Baker was noticeably quiet this week, but also went on the radio to donate and help raise money for the Jimmy Fund, spending more time during his WEEI interview talking about Tom Brady and Charlie Watts than any public policy.
Baker did, however, record a two-part interview with Jon Keller that will begin airing this Sunday before he and First Lady Lauren Baker headed out of town for the weekend on a “personal trip” to Tennessee.
Speaking of travel, Congressman Seth Moulton made international news when he and U.S. Rep. Peter Meijer, a Michigan Republican, snuck away on a secret reconnaissance mission to Kabul in defiance of the State Department and other agencies.
Moulton and Meijer, both veterans, wanted to observe first hand the conditions on the ground as the United States continued to evacuate American and Afghan allies from Afghanistan, but the trip drew strong condemnation from many who accused the pair of staging a political stunt and distracting from the mission on the ground.
Moulton rebutted that criticism, and the pair was back on U.S. soil by the time the Kabul airport became the site of a deadly terrorist bombing that killed dozens, including U.S. soldiers.
The Bakers may be making the most of the waning days of summer, but chances to win $1 million by getting vaccinated are over.
The final two winners of the VaxMillions sweepstakes were drawn this week, with the prizes going to Leominster’s Cynthia Thirath and Gretchen Selva, a sophomore at Four River Charter Public School in Greenfield, who hopes to study music.
It may never be known how many of the 2.5 million entrants in the vaccine Lottery got the shot just for a chance to win, but Treasurer Deb Goldberg is convinced that at the end of the day it was a “win-win for everyone.”
Rep. Andy Vargas is hoping it will be a win-win just for him in the 2022 primary and general elections as the Haverhill Democrat first elected to the House in 2017 launched his campaign for state Senate this week. Vargas is running in the district currently represented by Sen. Diana DiZoglio, who is running statewide for auditor. If elected, he would be the first Dominican-American to be sworn into the Massachusetts Senate.

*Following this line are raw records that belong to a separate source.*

(** ** pthread_barrier_wait (lines 207-280), one statement at a time

    Lines 228 and 234 pass [b->mtxExclusiveAccess] where lines 154, 166
    and 263 pass its address; all of them are read as the mutex of the
    block.  A label that is no statement of the function has no step. *)

Definition wait_step (e : env) (t : tid) (th : thread) : M thread :=
  match pc th with
  | W_entry =>
      match barrier th with
      | None => ret (set_pc (Returned EINVAL) th)
      | Some p =>
          let* v := load_barrier_var p in
          if decide (v = PTW32_OBJECT_INVALID) then ret (set_pc (Returned EINVAL) th)
          else ret (set_pc W_auto_init th)
      end
  | W_auto_init =>
      let* v := load_handle th in
      if decide (v = PTHREAD_OBJECT_AUTO_INIT) then
        match barrier th with
        | None => fault
        | Some p =>
            let* r := ptw32_barrier_check_need_init e t p in
            if decide (r ≠ 0) then ret (set_pc (Returned r) (set_result r th))
            else ret (set_pc W_load (set_result r th))
        end
      else ret (set_pc W_load th)
  | W_load =>
      let* v := load_handle th in
      ret (set_pc W_lock (set_b v th))
  | W_lock =>
      let* a := block_of th in
      let* r := pthread_mutex_lock t a in
      if decide (0 = r) then ret (set_pc W_decrement (set_result r th))
      else ret (set_pc (Returned r) (set_result r th))
  | W_decrement =>
      let* a := block_of th in
      let* o := load_barrier a in
      let h := wrap_int (nCurrentBarrierHeight o - 1) in
      let* _ := store_barrier a (with_current h o) in
      if decide (0 = h) then ret (set_pc W_reset th)
      else ret (set_pc W_cancel_off th)
  | W_reset =>
      let* a := block_of th in
      let* o := load_barrier a in
      let* _ := store_barrier a (with_current (nInitialBarrierHeight o) o) in
      ret (set_pc W_unlock th)
  | W_unlock =>
      let* a := block_of th in
      let* _ := pthread_mutex_unlock t a in
      ret (set_pc W_post th)
  | W_post =>
      let* a := block_of th in
      let* o := load_barrier a in
      (* the source names the field [InitialBarrierHeight] here *)
      let* _ := sem_post_multiple a (nInitialBarrierHeight o) in
      ret (set_pc (Returned PTHREAD_BARRIER_SERIAL_THREAD)
             (set_result PTHREAD_BARRIER_SERIAL_THREAD th))
  | W_cancel_off =>
      let th1 := set_cancelType (thr_canceltype th) th in
      if decide (cancelType th1 = PTHREAD_CANCEL_DEFERRED) then
        ret (set_pc W_cleanup_push
               (set_cancelstate PTHREAD_CANCEL_DISABLED
                  (set_oldCancelState (Some (thr_cancelstate th1)) th1)))
      else ret (set_pc W_cleanup_push th1)
  | W_cleanup_push =>
      match b th with
      | Ptr a => ret (set_pc W_sem_wait (set_cleanup_stack (a :: cleanup_stack th) th))
      | _ => fault
      end
  | W_sem_wait =>
      let* a := block_of th in
      let* r := sem_wait e a in
      if decide (0 ≠ r.1) then ret (set_pc W_cancel_restore (set_result r.2 th))
      else ret (set_pc W_cancel_restore th)
  | W_cancel_restore =>
      if decide (cancelType th = PTHREAD_CANCEL_DEFERRED) then
        match oldCancelState th with
        | Some s => ret (set_pc W_cleanup_pop (set_cancelstate s th))
        | None => fault
        end
      else ret (set_pc W_cleanup_pop th)
  | W_cleanup_pop =>
      match cleanup_stack th with
      | a :: rest =>
          let* _ := pthread_mutex_unlock t a in
          ret (set_pc (Returned (result th)) (set_cleanup_stack rest th))
      | [] => fault
      end
  | _ => λ _, Blocked
  end.
(** * go-conversions: a shallow embedding of [main.go] and its properties

    The program generates Go source from a template, compiles it expecting
    "cannot convert" diagnostics, scrapes the diagnostics into a list of
    [ConversionFailure]s and prints a 19 x 19 report.

    Go strings are byte sequences: they are modelled as [string] (a list of
    [ascii] bytes).  A Go call that can return an error or panic is modelled
    with the three-way [result] type.  The operating system (clock, argv,
    file system, the external [go build] process) is the record [World]. *)

From Stdlib Require Import String Ascii List Arith Lia Bool.
From Stdlib Require DecimalString DecimalNat.
Import ListNotations.
Local Open Scope list_scope.
Local Open Scope string_scope.

(** ** Results of fallible Go code *)

(** A runtime panic; the only one the program can raise is an index out of
    range on a slice: [index] is the offending index, [len] the length. *)
Inductive panic : Type :=
| IndexOutOfRange (index len : nat).

(** A Go [error] value is represented by its [Error()] text. *)
Definition error := string.

Inductive result (A : Type) : Type :=
| Ok (a : A)
| Err (e : error)
| Panic (p : panic).

Arguments Ok {A} a.
Arguments Err {A} e.
Arguments Panic {A} p.

Definition bind {A B : Type} (r : result A) (f : A -> result B) : result B :=
  match r with
  | Ok a => f a
  | Err e => Err e
  | Panic p => Panic p
  end.

Notation "x <- r ;; k" := (bind r (fun x => k))
  (at level 61, r at next level, right associativity).

(** [errors.Wrap(err, message)]: the text is [message: err]. *)
Definition Wrap (err : error) (message : string) : error :=
  message ++ ": " ++ err.

(** The double quote character, as [%q] prints it around a string. *)
Definition dquote : string := String (ascii_of_nat 34) EmptyString.

(** The line feed, Go's ["\n"]. *)
Definition LF : ascii := ascii_of_nat 10.

(** ** Package [strings] *)

Module strings.

(** [strings.Contains(s, substr)]: [substr] occurs in [s] at some offset. *)
Fixpoint Contains (s substr : string) : bool :=
  if String.prefix substr s then true
  else match s with
       | EmptyString => false
       | String _ s' => Contains s' substr
       end.

(** [strings.Split(s, sep)] for the one-byte separator the program passes:
    [cur] is the piece being read, kept reversed.  The result always has
    one more piece than [s] has separators, so the empty string gives one
    empty piece. *)
Fixpoint split_from (s : string) (sep : ascii) (cur : list ascii) : list string :=
  match s with
  | EmptyString => [string_of_list_ascii (List.rev cur)]
  | String c s' =>
      if Ascii.eqb c sep
      then string_of_list_ascii (List.rev cur) :: split_from s' sep []
      else split_from s' sep (c :: cur)
  end.

Definition Split (s : string) (sep : ascii) : list string :=
  split_from s sep [].

End strings.

(** ** Package [unicode/utf8] *)

Module utf8.

Definition between (lo hi b : nat) : bool := Nat.leb lo b && Nat.leb b hi.

(** A continuation byte, [locb..hicb]. *)
Definition cont (b : nat) : bool := between 128 191 b.

(** The [first] table with its accept ranges: for a leading byte, the
    encoded size and the range allowed for the second byte; [None] for a
    byte that cannot start a multi-byte sequence ([as] and [xx]). *)
Definition first (b0 : nat) : option (nat * (nat * nat)) :=
  if between 194 223 b0 then Some (2, (128, 191))
  else if Nat.eqb b0 224 then Some (3, (160, 191))
  else if between 225 236 b0 then Some (3, (128, 191))
  else if Nat.eqb b0 237 then Some (3, (128, 159))
  else if between 238 239 b0 then Some (3, (128, 191))
  else if Nat.eqb b0 240 then Some (4, (144, 191))
  else if between 241 243 b0 then Some (4, (128, 191))
  else if Nat.eqb b0 244 then Some (4, (128, 143))
  else None.

Definition byte_at (s : string) (i : nat) : option nat :=
  option_map nat_of_ascii (String.get i s).

Definition ok_at (s : string) (i : nat) (p : nat -> bool) : bool :=
  match byte_at s i with Some b => p b | None => false end.

(** The width returned by [utf8.DecodeRuneInString(s)] for a non-empty
    [s]: the size of a well-formed encoding, and [1] for ASCII and for
    every malformed or truncated sequence ([RuneError, 1]). *)
Definition width (s : string) : nat :=
  match byte_at s 0 with
  | None => 0
  | Some b0 =>
      match first b0 with
      | None => 1
      | Some (size, (lo, hi)) =>
          if negb (ok_at s 1 (between lo hi)) then 1
          else if Nat.eqb size 2 then 2
          else if negb (ok_at s 2 cont) then 1
          else if Nat.eqb size 3 then 3
          else if negb (ok_at s 3 cont) then 1
          else 4
      end
  end.

Fixpoint drop (n : nat) (s : string) : string :=
  match n, s with
  | S n', String _ s' => drop n' s'
  | _, _ => s
  end.

(** The runes of [s] in order, each as the bytes that encode it: what a
    loop of [DecodeRuneInString] from offset 0 sees.  [fuel] bounds the
    number of runes by the number of bytes. *)
Fixpoint runes_fuel (fuel : nat) (s : string) : list string :=
  match fuel, s with
  | S fuel', String _ _ =>
      let w := width s in
      String.substring 0 w s :: runes_fuel fuel' (drop w s)
  | _, _ => []
  end.

Definition runes (s : string) : list string := runes_fuel (String.length s) s.

(** [utf8.RuneCountInString]. *)
Definition RuneCountInString (s : string) : nat := List.length (runes s).

End utf8.

(** ** Package [regexp] *)

Module regexp.

(** The operators of [regexp/syntax] that the program's pattern uses. *)
Inductive Regexp : Type :=
| Literal (c : ascii)
| AnyCharNotNL
| Plus (r : Regexp)
| Concat (r1 r2 : Regexp)
| Capture (i : nat) (r : Regexp).

Definition rune := string.
Definition Caps := list (nat * string).

Definition get_cap (i : nat) (caps : Caps) : string :=
  match find (fun p => Nat.eqb (fst p) i) caps with
  | Some (_, v) => v
  | None => EmptyString
  end.

(** The text between two positions of the input, the later one given by
    what is left of the input there. *)
Definition consumed (s rest : list rune) : string :=
  String.concat EmptyString (firstn (List.length s - List.length rest) s).

(** Backtracking matcher with leftmost-first preference, as Go's engines
    implement it: [run r s caps k] matches [r] at the head of [s] and
    hands the rest of the input to [k]; a failure of [k] makes [r] try its
    next alternative.  [Plus] is greedy: after one iteration it prefers
    another one to leaving the loop.  An iteration that consumes nothing
    does not loop again. *)
Fixpoint run (r : Regexp) (s : list rune) (caps : Caps)
    (k : list rune -> Caps -> option (list rune * Caps))
    {struct r} : option (list rune * Caps) :=
  match r with
  | Literal c =>
      match s with
      | x :: s' => if String.eqb x (String c EmptyString) then k s' caps else None
      | [] => None
      end
  | AnyCharNotNL =>
      match s with
      | x :: s' => if String.eqb x (String LF EmptyString) then None else k s' caps
      | [] => None
      end
  | Concat r1 r2 => run r1 s caps (fun s1 caps1 => run r2 s1 caps1 k)
  | Capture i r' =>
      run r' s caps (fun s' caps' => k s' ((i, consumed s s') :: caps'))
  | Plus r' =>
      (fix loop (fuel : nat) (s : list rune) (caps : Caps) {struct fuel} :=
         match fuel with
         | O => None
         | S fuel' =>
             run r' s caps (fun s' caps' =>
               if Nat.ltb (List.length s') (List.length s) then
                 match loop fuel' s' caps' with
                 | Some m => Some m
                 | None => k s' caps'
                 end
               else k s' caps')
         end) (S (List.length s)) s caps
  end.

Fixpoint NumSubexp (r : Regexp) : nat :=
  match r with
  | Literal _ | AnyCharNotNL => 0
  | Plus r' => NumSubexp r'
  | Concat r1 r2 => NumSubexp r1 + NumSubexp r2
  | Capture _ r' => S (NumSubexp r')
  end.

Long before that race is decided, a new state representative from the 4th Essex District will be seated in the House.
Rep. Brad Hill plans to leave next month to become the newest member of the Massachusetts Gaming Commission, and the House this week set the election dates to replace him. The primaries will be held on Nov. 2, followed by a general election on Nov. 30 as the Republican Party — down to 30 seats in the House — attempts to stop the bleeding and hold on to a seat held by Hill since he was first elected in 1998.
Trailing in new public and internal polls released this week that showed City Councilor Michelle Wu leading the pack to become the next mayor of Boston, Mayor Kim Janey pulled back the city’s waterfront redevelopment plan, casting fresh doubt on plans for 600-foot tower on the site of the Boston Harbor Garage next to the New England Aquarium.
There’s intense interest in what happens to Boston’s waterfront, and understandably so, but Hampden District Attorney Anthony Gulluni wishes just a little more attention could be paid to properties not along the eastern seaboard.
Gulluni pulled his staff from the Roderick Ireland Courthouse in Springfield on Wednesday where he said the conditions of the building had deteriorated so much that visible mold was growing in parts of the structure.
Until a remediation team could conduct a thorough decontamination of the building, Gulluni said prosecutors would only work inside on an as-needed basis for trials and other proceedings, but he also said it was time to put a more permanent solution on the books.
“I believe that if we were farther east this building would have been replaced a long time ago,” Gulluni said.
STORY OF THE WEEK: Public sector vaccine mandates proliferate.
SONG OF THE WEEK: For a week in which the Supreme Court blocked President Biden’s eviction moratorium and the world lost Charlie Watts. R.I.P.